Economic growth (in-large part driven by AGI, which I’ll get onto), especially in the high productivity golden triangle of London, Cambridge and Oxford will mean higher salaries, which will drive a bidding war of house prices ever higher in these areas. Counterintuitively, it will be hardest to build housing where it is most needed (Oxfordshire, Cambridgeshire, Desirable parts of suburban London) so the areas that currently have the highest prices already 2022 will see the largest rises. This is because wealthy-home owners are best able to work the system to prevent housebuilding in their areas.

Growth does not have to translate into higher house prices, but when supply is constrained, it inevitably will.

The growing % of the population that are not homeowners will represent a majority, but as their interests are geographically diffuse (they want lower prices, but have no strong incentive to back an individual development at a local level) they will struggle to make a big enough impact to bring annual housebuilding numbers up high enough to reverse the housing price rises.

Artificial intelligence will make a huge impact on the Labour market, but government intervention/rules will dampen this.

So far these predictions have be dull.
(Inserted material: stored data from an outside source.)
(* ===== verification/Console.v ===== *)
(** console.c with the polled half of uart.c, and halt.c's use of it.

    The first serial port is hardware: [Com0] is what a read or a write of one of
    its registers does, and [Polled16550] what the data sheet of the NS16550a
    promises about it.  The console keeps the last character written and the
    last one read, to convert line endings.  [fuel] bounds the polls of one
    status wait; [Polled16550] gives the bound that is enough. *)

From S2P Require Import Prelude Uart CString Io.
Import Uart.

(** Offsets of the registers in [struct uart_regs]. *)
Definition R_DATA : Z := 0. (* rbr, thr, dll *)
Definition R_IER : Z := 1. (* ier, dlm *)
Definition R_LCR : Z := 3.
Definition R_LSR : Z := 5.

(** Reads and writes of the port's registers; a read may change the hardware. *)
Class Com0 (H : Type) := { reg_rd : Z -> H -> Z * H; reg_wr : Z -> Z -> H -> H }.

(** [cprev_out] and [cprev_in] are the two static variables [cprev]; [con_sie] is
    the interrupt-enable bit of the processor. *)
Record console (H : Type) := mkCon {
  hw : H; console_initialized : Z; cprev_out : Z; cprev_in : Z; intr_initialized : bool; con_sie : bool
}.
Arguments mkCon {H}.
Arguments hw {H}.
Arguments console_initialized {H}.
Arguments cprev_out {H}.
Arguments cprev_in {H}.
Arguments intr_initialized {H}.
Arguments con_sie {H}.

Section Console.
Context {H : Type} {C : Com0 H}.
Context (fuel : nat).
Notation CM := (M (console H)).

Definition with_hw (h : H) (s : console H) : console H :=
  mkCon h (console_initialized s) (cprev_out s) (cprev_in s) (intr_initialized s) (con_sie s).
Definition set_cprev_out (c : Z) (s : console H) : console H :=
  mkCon (hw s) (console_initialized s) c (cprev_in s) (intr_initialized s) (con_sie s).
Definition set_cprev_in (c : Z) (s : console H) : console H :=
  mkCon (hw s) (console_initialized s) (cprev_out s) c (intr_initialized s) (con_sie s).
Definition set_con_sie (b : bool) (s : console H) : console H :=
  mkCon (hw s) (console_initialized s) (cprev_out s) (cprev_in s) (intr_initialized s) b.

Definition rd_reg (r : Z) : CM Z := fun s => let '(v, h) := reg_rd r (hw s) in Ok (v, with_hw h s).
Definition wr_reg (r v : Z) : CM unit := modify (fun s => with_hw (reg_wr r v (hw s)) s).

(** ** Polled input and output (uart.c) *)

Definition com0_init : CM unit :=
  wr_reg R_IER 0 ;;
  wr_reg R_LCR LCR_DLAB ;;
  wr_reg R_DATA 1 ;;
  wr_reg R_IER 0 ;;
  wr_reg R_LCR 0.

(** [while (!(UART0.lsr & mask)) continue;] *)
Fixpoint spin (n : nat) (mask : Z) : CM unit :=
  match n with
  | O => fun _ => Fuel
  | S n' =>
      v ← rd_reg R_LSR;
      if Z.land v mask =? 0 then spin n' mask else mret tt
  end.

Definition com0_putc (c : Z) : CM unit := spin fuel LSR_THRE ;; wr_reg R_DATA c.
Definition com0_getc : CM Z := spin fuel LSR_DR ;; rd_reg R_DATA.

(** ** The console *)

Definition console_init : CM unit :=
  com0_init ;;
  modify (fun s => mkCon (hw s) 1 (cprev_out s) (cprev_in s) (intr_initialized s) (con_sie s)).

Definition console_putchar (c : Z) : CM unit :=
  (if c =? CR then com0_putc c ;; com0_putc NL
   else if c =? NL then
     s ← get;
     (if negb (cprev_out s =? CR) then com0_putc CR else mret tt) ;;
     com0_putc c
   else com0_putc c) ;;
  modify (set_cprev_out c).

(** The [do] loop; [n] bounds the newlines it skips. *)
Fixpoint getchar_loop (n : nat) : CM Z :=
  match n with
  | O => fun _ => Fuel
  | S n' =>
      c ← com0_getc;
      s ← get;
      if (c =? NL) && (cprev_in s =? CR) then getchar_loop n' else mret c
  end.

Definition console_getchar (n : nat) : CM Z :=
  c ← getchar_loop n;
  modify (set_cprev_in c) ;;
  if c =? CR then mret NL else mret c.

(** [console_puts] on the memory from [str] on. *)
Fixpoint console_puts (str : list Z) : CM unit :=
  match str with
  | [] => undef "unterminated string"
  | c :: str' => if c =? 0 then console_putchar NL else console_putchar c ;; console_puts str'
  end.

(** [*p = c] for [p] at an index of the buffer. *)
Definition buf_put (buf : list Z) (p : nat) (c : Z) : CM (list Z) :=
  if (p <? length buf)%nat then mret (<[p := c]> buf) else undef "buffer".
Speculating that the future will hardly differ from the present.

One area I do expect genuinely massive change is progress in Artificial Intelligence.

AI now is rather like the internet in 1992. Those who understand it know it is going to have a massive and profound impact on the world. But most people haven’t really thought about it very much.
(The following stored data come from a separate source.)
(** * dfmon: filesystem capacity monitor (main.go)

    A shallow embedding of the pipeline of [main.go]
    (mount filter, usage analyzer, sorter, byte formatter, color tiers)
    together with the parts of the Go runtime library the pipeline
    relies on: unsigned 64-bit arithmetic, IEEE-754 binary64 arithmetic,
    [math.Log], [math.Pow], [strconv] formatting, [strings.Split] and
    [sort.Slice]. *)

From Stdlib Require Import ZArith List Bool Lia String Ascii Permutation.
From Stdlib Require Import DecimalString DecimalN DecimalPos.
From Stdlib Require Import Floats.SpecFloat.
Import ListNotations.
Open Scope string_scope.
Open Scope list_scope.
Open Scope Z_scope.

(* ===================================================================== *)
(** * Part I: definitions *)
(* ===================================================================== *)

(** ** Machine integers *)

Module U64.
(** [uint64]: values are kept in [0, 2^64); every operation wraps. *)
Definition modulus : Z := 2 ^ 64.
Definition wrap (x : Z) : Z := x mod modulus.
Definition mul (x y : Z) : Z := wrap (x * y).
Definition sub (x y : Z) : Z := wrap (x - y).
Definition in_range (x : Z) : Prop := 0 <= x < modulus.
End U64.

Module I64.
(** [int] on a 64-bit target. *)
Definition min_int : Z := - 2 ^ 63.
Definition max_int : Z := 2 ^ 63 - 1.
End I64.

(** ** IEEE-754 binary64 ([float64])

    Values are [spec_float]s of the standard library with 53 bits of
    precision and maximal exponent 1024; every operation rounds to
    nearest, ties to even, as the hardware does. *)

Module F64.
Definition float64 := spec_float.
Definition prec : Z := 53.
Definition emax : Z := 1024.

Definition add : float64 -> float64 -> float64 := SFadd prec emax.
Definition sub : float64 -> float64 -> float64 := SFsub prec emax.
Definition mul : float64 -> float64 -> float64 := SFmul prec emax.
Definition div : float64 -> float64 -> float64 := SFdiv prec emax.

(** Go's [<], [>=], [==] on floats: false as soon as a NaN is involved. *)
Definition lt (x y : float64) : bool := SFltb x y.
Definition gt (x y : float64) : bool := SFltb y x.
Definition ge (x y : float64) : bool := SFleb y x.
Definition eq (x y : float64) : bool := SFeqb x y.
Advances like GPT-3 and DALL-E are showing that AI threatens white-collar more than blue-collar work, which rather inverts the trends of the last 50 years, where technology has reduced the value/bargaining power of manual labour relative to ‘knowledge work’. AI is probably mere years away from replacing significant numbers of routine knowledge workers, and within a 10–15 year time frame as it gets drastically better it seems likely to be transformative. Self-driving vehicles, whilst slower to roll out than initially predicted will also become the norm in this time frame. We could be a long way from an AI plumber, but essentially any job that requires expertise in a purely informational sense, rather than a practical one, will be able to be done by AI.
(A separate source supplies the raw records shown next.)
(** X3. A pair registered with success is found at once: [get_region]
    returns its id, the pid, zeroed counters and the [avg_cpus] given to
    [register]; and for a pid other than [NOBODY] the counters of the new
    id read as zero. *)
Theorem register_then_get_region pid avg_cpus name w i w1 :
  mapped w ->
  0 <= sd_num_regions (shm w) ->
  shmem_talp__register pid avg_cpus name w = (DLB_SUCCESS, Some i, w1) ->
  shmem_talp__get_region pid name w1
  = (DLB_SUCCESS,
     Some {| rl_pid := pid; rl_region_id := i; rl_mpi_time := 0;
             rl_useful_time := 0; rl_avg_cpus := avg_cpus |})
  /\ (pid <> NOBODY ->
      shmem_talp__get_times i w1 = (DLB_SUCCESS, Some (0, 0))).
Proof.
  intros Hmap Hn Hreg.
  destruct (shm_handler w) eqn:Hh;
    [|unfold shmem_talp__register in Hreg; by rewrite Hh in Hreg].
  destruct (register_cases pid name w Hh Hn) as [[k Hk]|Hnone].
  { by rewrite (register_found _ avg_cpus _ _ _ Hk) in Hreg. }
  rewrite register_fresh in Hreg by done.
  destruct (sd_num_regions (shm w) <? max_regions w) eqn:Hlt; [|done].
  injection Hreg as <- <-. apply Z.ltb_lt in Hlt.
  pose proof (registered_at_fresh pid avg_cpus name w Hmap Hh ltac:(lia) Hnone)
    as Hr.
  assert (sd_num_regions (shm w)
          < Z.of_nat (length (sd_talp_region (shm w)))) as Hlen.
  { unfold mapped, shmem_talp__size in Hmap. rewrite Hmap.
    rewrite (proj2 (Z.ltb_lt _ _)) by lia. lia. }
  split.
  - rewrite (get_region_found _ _ _ _ Hr). simpl.
    rewrite region_at_store_eq by (simpl; lia). done.
  - intros Hpid. unfold shmem_talp__get_times. simpl. rewrite Hh. simpl.
    rewrite (proj2 (Z.leb_gt _ _)) by lia.
    rewrite (proj2 (Z.leb_gt _ _)) by lia.
    rewrite (proj2 (Z.ltb_ge _ _)) by lia.
    rewrite region_at_store_eq by (simpl; lia). simpl.
    by rewrite (proj2 (Z.eqb_neq _ _)).
Qed.

(** ** What a counter call touches *)

Lemma counter_call_success c w :
  fst (run_counter_call c w) = DLB_SUCCESS ->
  shm_handler w = true
  /\ 0 <= call_region_id c < sd_num_regions (shm w)
  /\ call_region_id c < max_regions w
  /\ owned (call_region_id c) w.
Proof.
  unfold owned.
  destruct c as [rid|rid m u|rid a]; simpl;
    unfold shmem_talp__get_times, shmem_talp__set_times,
      shmem_talp__set_avg_cpus.
  all: destruct (shm_handler w); simpl; [|done].
  all: destruct (max_regions w <=? rid) eqn:E1; [done|].
  all: destruct (sd_num_regions (shm w) <=? rid) eqn:E2; [done|].
  all: destruct (rid <? 0) eqn:E3; [done|].
  all: destruct (tr_pid (region_at (shm w) rid) =? NOBODY) eqn:E4; [done|].
  all: intros _; apply Z.leb_gt in E1, E2; apply Z.ltb_ge in E3;
         apply Z.eqb_neq in E4; repeat split; (done || lia).
Qed.

Lemma set_times_success rid m u w :
  shm_handler w = true -> registered_id rid w -> owned rid w ->
  shmem_talp__set_times rid m u w
  = (DLB_SUCCESS,
     set_shm (store_region rid (store_times m u (region_at (shm w) rid))) w).
Proof.
  intros Hh [Hid Hcap] Ho. unfold owned in Ho. apply Z.eqb_neq in Ho.
  unfold shmem_talp__set_times. rewrite Hh, Ho. simpl.
  rewrite (proj2 (Z.leb_gt _ _)) by lia.
  rewrite (proj2 (Z.leb_gt _ _)) by lia.
  by rewrite (proj2 (Z.ltb_ge _ _)) by lia.
Qed.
Certain high-status professions that are well connected and organised will be able to protect themselves via credentials that AI cannot attain. Architects, Doctors, Barristers, Professors etc. are likely to keep their jobs despite AI being able to do them. They will have AI assistants that are able to make their lives much easier. However, a great many white-collar jobs that are not so connected/organised such as software developers, salespeople, administrative staff, graphic designers etc. will be completely replaced by AI.

But what does that mean for how we will experience society?

The destruction of vast numbers of jobs by AI will make the creation of jobs both very politically popular and more politically feasible (because AI will increase growth and concentrate profits, giving more tax revenue).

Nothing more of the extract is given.